A tale of Christmas Trees past
Each year for the past six, following Thanksgiving, my grandson Lauren and I haul out the box with my aluminum tree. At age eight, he’s old enough to put it all together — ‘it” being shorter than he is, which is to say, somewhere just shy of 4 feet plus a few inches.
On go the ornaments gathered over the years, including one with his name engraved, and yes, he yearly admires the little Green Bay Packer doo-dad, a nutcracker in miniature. When all is complete, the project is placed atop a red chest and everything that didn’t make it to the sparkling branches is arranged under the tree and set just so on a gauzy red scarf dotted with gold.
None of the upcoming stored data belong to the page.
Lemma encode_rs_value (kk : nat) data bb : (kk + m = 255)%nat -> List.length data = kk -> bytes data -> List.length bb = m ->
  exists bb', encode_rs t data (Z.of_nat kk) bb = Ok bb' /\ List.length bb' = m /\ bytes bb' /\
    forall r, (1 <= r <= m)%nat -> gsum 255 (co (data ++ bb')) r = gf0.
Proof.
  intros Hkm Hld Hd Hlb. unfold encode_rs, NN. replace (255 - Z.of_nat kk) with (Z.of_nat m) by lia. rewrite !Nat2Z.id.
  destruct (clear_spec bb Hlb) as (b0 & -> & L0 & H0). rewrite bind_Ok.
  forM_induction (fun u b => List.length b = m /\ bytes b /\ forall r, (1 <= r <= m)%nat -> gsum m (co b) r = gm (e (r * m)) (gsum u (fun j => co data (kk - u + j)%nat) r)).
  - split; [done|]. split; [apply total_bytes; intros j Hj; by rewrite H0 by lia|]. intros r _. cbn [gsum].
    rewrite (gsum_ext m _ (fun j => gm gf0 gf0)); [rewrite gsum_scale; ring|]. intros j Hj. unfold co. rewrite H0, toG_0 by done. ring.
  - intros u b Hu (Lb & Hb & Hv). replace (Z.of_nat kk - 1 - Z.of_nat u) with (Z.of_nat (kk - S u)) by lia. rewrite total_get, bind_Ok by lia.
    replace (Z.of_nat m - 1) with (Z.of_nat (m - 1)) by lia. rewrite total_get, bind_Ok by lia.
    assert (Hdu : is_byte (data !!! (kk - S u)%nat)) by (apply bytes_total; [done|lia]).
    rewrite Hindex, index_get by (apply lxor_range; [lia|done|apply bytes_total; [done|lia]]). rewrite bind_Ok.
    destruct (shift_step_value (data !!! (kk - S u)%nat) b Hdu Lb Hb) as (b' & E & Lb' & Hb' & Hv'). rewrite E. exists b'. split; [done|]. split; [done|]. split; [done|].
    intros r Hr. rewrite Hv', Hv, gsum_first, Nat.add_0_r by done. rewrite (gsum_ext u (fun j => co data (kk - S u + S j)%nat) (fun j => co data (kk - u + j)%nat)) by (intros; f_equal; lia).
    fold (co data (kk - S u)). ring.
  - destruct Hloop as (b & -> & Lb & Hb & Hv). exists b. split; [done|]. split; [done|]. split; [done|]. intros r Hr. rewrite <- Hkm, gsum_app.
    rewrite (gsum_ext kk _ (co data)) by (intros j Hj; unfold co; by rewrite lookup_total_app_l by lia).
    rewrite (gsum_ext m _ (co b)) by (intros j Hj; unfold co; rewrite lookup_total_app_r by lia; do 2 f_equal; lia).
    rewrite Hv by done. cbn [Nat.add]. rewrite Nat.sub_diag. cbn [Nat.add].
    change (fun j => co data j) with (co data). replace (gm (e (r * kk)) (gm (e (r * m)) (gsum kk (co data) r))) with (gm (gm (e (r * kk)) (e (r * m))) (gsum kk (co data) r)) by ring.
    rewrite <- e_add, <- Nat.mul_add_distr_l, Hkm, <- e_mod, Nat.Div0.mod_mul. replace (e 0) with gf1 by by apply gf_eq.
    transitivity (add (gsum kk (co data) r) (gsum kk (co data) r)); [ring|apply add_self].
Qed.

End Encoder.

(** ** Copies *)
Definition piece (off len : nat) (row : list Z) : list Z := take len (drop off row).
Definition rows_ok (n len : nat) (rows : list (list Z)) : Prop := List.length rows = n /\ Forall (fun row => List.length row = len /\ bytes row) rows.

Lemma rows_lookup n len rows j : rows_ok n len rows -> (j < n)%nat -> exists row, rows !! j = Some row /\ List.length row = len /\ bytes row.
Proof.
  intros [Hn Hf] Hj. destruct (lookup_lt_is_Some_2 rows j) as [row Hr]; [lia|]. exists row. split; [done|]. by apply (proj1 (Forall_lookup _ _) Hf j).
Qed.

Lemma piece_len off len row : (off + len <= List.length row)%nat -> List.length (piece off len row) = len.
Proof. intros H. unfold piece. rewrite length_take, length_drop. lia. Qed.

Lemma pieces_length off len n L rows : rows_ok n L rows -> (off + len <= L)%nat -> List.length (concat (map (piece off len) rows)) = (n * len)%nat.
Proof.
  intros [<- Hf] Hl. induction Hf as [|row rows [Hrow _] _ IH]; [done|]. cbn [map concat List.length]. rewrite length_app, IH, piece_len by lia. lia.
Qed.

Lemma pieces_bytes off len n L rows : rows_ok n L rows -> bytes (concat (map (piece off len) rows)).
Proof.
  intros [_ Hf]. induction Hf as [|row rows [_ Hb] _ IH]; [constructor|]. cbn [map concat]. apply Forall_app_2; [|done]. by apply Forall_take, Forall_drop.
Qed.

Lemma pieces_S off len rows j row : rows !! j = Some row -> concat (map (piece off len) (take (S j) rows)) = concat (map (piece off len) (take j rows)) ++ piece off len row.
Proof. intros H. rewrite (take_S_r _ _ _ H), map_app, concat_app. cbn [map concat]. by rewrite app_nil_r. Qed.

Lemma gather_spec n L rows (off len count : nat) buffer : rows_ok n L rows -> (off + len <= L)%nat -> (count + n * len <= List.length buffer)%nat -> Z.of_nat (List.length buffer) < 2 ^ 32 ->
  gather (Z.of_nat n) rows (Z.of_nat off) (Z.of_nat len) (buffer, Z.of_nat count) =
  Ok (take count buffer ++ concat (map (piece off len) rows) ++ drop (count + n * len) buffer, Z.of_nat (count + n * len)).
Proof.
  intros Hrows Hl Hc H32. unfold gather. rewrite Nat2Z.id.
  forM_induction (fun j (s : list Z * Z) => s = (take count buffer ++ concat (map (piece off len) (take j rows)) ++ drop (count + j * len) buffer, Z.of_nat (count + j * len))).
  - rewrite take_0. cbn [map concat]. rewrite Nat.mul_0_l, Nat.add_0_r, app_nil_l, take_drop. done.
  - intros j ? Hj ->. destruct (rows_lookup n L rows j Hrows ltac:(lia)) as (row & Hr & Hlen & _). rewrite (get_nat _ _ _ Hr), bind_Ok, !Nat2Z.id, slice_Some by lia.
    cbn [of_option]. rewrite bind_Ok. fold (piece off len row).
    assert (Lp : List.length (concat (map (piece off len) (take j rows))) = (j * len)%nat).
    { apply (pieces_length off len j L); [|lia]. destruct Hrows as [Hn Hf]. split; [rewrite length_take; lia|by apply Forall_take]. }
    set (p := concat (map (piece off len) (take j rows))) in *. assert (HS : (count + S j * len <= List.length buffer)%nat) by (destruct Hj; nia).
    pose proof (splice_app_r (take count buffer ++ p) 0 (piece off len row) (drop (count + j * len) buffer)) as E.
    replace (List.length (take count buffer ++ p) + 0)%nat with (count + j * len)%nat in E by (rewrite length_app, length_take; nia).
    rewrite <- app_assoc in E. rewrite E, splice_Some by (rewrite piece_len, length_drop by lia; nia).
    cbn [fmap option_fmap option_map of_option]. rewrite take_0, app_nil_l, bind_Ok. eexists. split; [reflexivity|].
    rewrite (pieces_S _ _ _ _ _ Hr). f_equal.
    + rewrite drop_drop, piece_len by lia. replace (count + j * len + (0 + len))%nat with (count + S j * len)%nat by (cbn; nia). fold p. by rewrite <- !app_assoc.
    + rewrite wrap_id by (unfold in_range; nia). nia.
  - destruct Hloop as (s & -> & ->). rewrite (take_ge rows) by (destruct Hrows; lia). done.
Qed.

(** What [scatter] leaves: the rows outside [off .. off+len) as they were, and in
    it the bytes of the buffer, in order. *)
Record scattered (off len : nat) (src : list Z) (rows rows' : list (list Z)) : Prop := mk_scattered {
  sc_before : map (take off) rows' = map (take off) rows;
  sc_after : map (drop (off + len)) rows' = map (drop (off + len)) rows;
  sc_pieces : concat (map (piece off len) rows') = src;
}.

Lemma map_insert_same {A B} (f : A -> B) (l : list A) j x y : l !! j = Some x -> f y = f x -> map f (<[j := y]> l) = map f l.
Proof.
  intros H E. change (map f) with (fmap (M := list) f). rewrite list_fmap_insert, E. apply list_insert_id. by apply list_lookup_fmap_Some_2.
Qed.

Lemma scatter_spec n L rows (off len count : nat) buffer : rows_ok n L rows -> (off + len <= L)%nat -> (count + n * len <= List.length buffer)%nat -> Z.of_nat (List.length buffer) < 2 ^ 32 ->
  bytes buffer ->
  exists rows' c, scatter (Z.of_nat n) buffer (Z.of_nat off) (Z.of_nat len) (rows, Z.of_nat count) = Ok (rows', c) /\
    rows_ok n L rows' /\ scattered off len (piece count (n * len) buffer) rows rows'.
Proof.
  intros Hrows Hl Hc H32 Hb. unfold scatter. rewrite Nat2Z.id.
  forM_induction (fun j (s : list (list Z) * Z) => snd s = Z.of_nat (count + j * len) /\ rows_ok n L (fst s) /\
    map (take off) (fst s) = map (take off) rows /\ map (drop (off + len)) (fst s) = map (drop (off + len)) rows /\
    concat (map (piece off len) (take j (fst s))) = piece count (j * len) buffer).
  - cbn. by rewrite Nat.add_0_r.
  - intros j [rs ?] Hj (Hs & Hok & Hbef & Haft & Hp). cbn [fst snd] in *. subst.
    destruct (rows_lookup n L rs j Hok ltac:(lia)) as (row & Hr & Hlen & Hrb). rewrite (get_nat _ _ _ Hr), bind_Ok, !Nat2Z.id.
    assert (HS : (count + S j * len <= List.length buffer)%nat) by (destruct Hj; nia). rewrite slice_Some by nia. cbn [of_option]. rewrite bind_Ok.
    fold (piece (count + j * len) len buffer). assert (Lp : List.length (piece (count + j * len) len buffer) = len) by (apply piece_len; nia).
    set (p := piece (count + j * len) len buffer) in *. rewrite splice_Some by lia. cbn [of_option]. rewrite bind_Ok, put_nat by (destruct Hok; lia). rewrite bind_Ok.
    set (new := take off row ++ p ++ drop (off + List.length p) row). eexists. split; [reflexivity|]. cbn [fst snd].
    assert (Lt : List.length (take off row) = off) by (rewrite length_take; lia).
    assert (Eb : take off new = take off row) by (unfold new; rewrite take_app_le, take_ge by lia; done).
    assert (Ea : drop (off + len) new = drop (off + len) row).
    { unfold new. rewrite drop_app_ge, drop_app_ge by lia. rewrite Lp, drop_drop, Lt. f_equal. lia. }
    assert (Ep : piece off len new = p) by (unfold piece, new; rewrite drop_app_length', take_app_length' by lia; done).
    split; [rewrite wrap_id by (unfold in_range; nia); nia|]. split; [|split; [|split]].
    + destruct Hok as [Hn Hf]. split; [by rewrite length_insert|]. apply Forall_insert; [done|]. unfold new. split; [rewrite !length_app, length_drop; lia|].
      repeat apply Forall_app_2; [by apply Forall_take|by apply Forall_take, Forall_drop|by apply Forall_drop].
    + rewrite <- Hbef. by apply (map_insert_same _ _ _ row).
    + rewrite <- Haft. by apply (map_insert_same _ _ _ row).
    + rewrite (pieces_S _ _ _ j new) by (apply list_lookup_insert_eq; destruct Hok; lia). rewrite take_insert_ge by lia. rewrite Hp, Ep. unfold p, piece.
      rewrite <- (drop_drop buffer). replace (S j * len)%nat with (j * len + len)%nat by lia. by rewrite take_take_drop.
  - destruct Hloop as ([rows' c] & E & Hs & Hok & Hbef & Haft & Hp). cbn [fst snd] in *. exists rows', c. split; [done|]. split; [done|]. constructor; [done|done|].
    rewrite take_ge in Hp by (destruct Hok; lia). done.
Qed.

(** ** The codewords of a tuple of blocks *)
Definition codeword (t : rs) (m : nat) (word : list Z) : Prop :=
  List.length word = 255%nat /\ bytes word /\ forall i, (1 <= i <= m)%nat -> syndrome t word (Z.of_nat i) = Ok 0.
The final touch is the placing of a splendid book, Season’s Gleamings: The Art Of The Aluminum Christmas Tree. Within the baby pink and greenish-turquoise cover, a tale unfolds about how it came to be in Manitowoc, Wisconsin. Born in 1958, it was the baby of one Richard Thomsen, the retired chief engineer on Aluminum Specialty’s Evergleam tree project. Near where my own aluminum tree sits, is a photograph of Mr. Thomsen and his prototype tree.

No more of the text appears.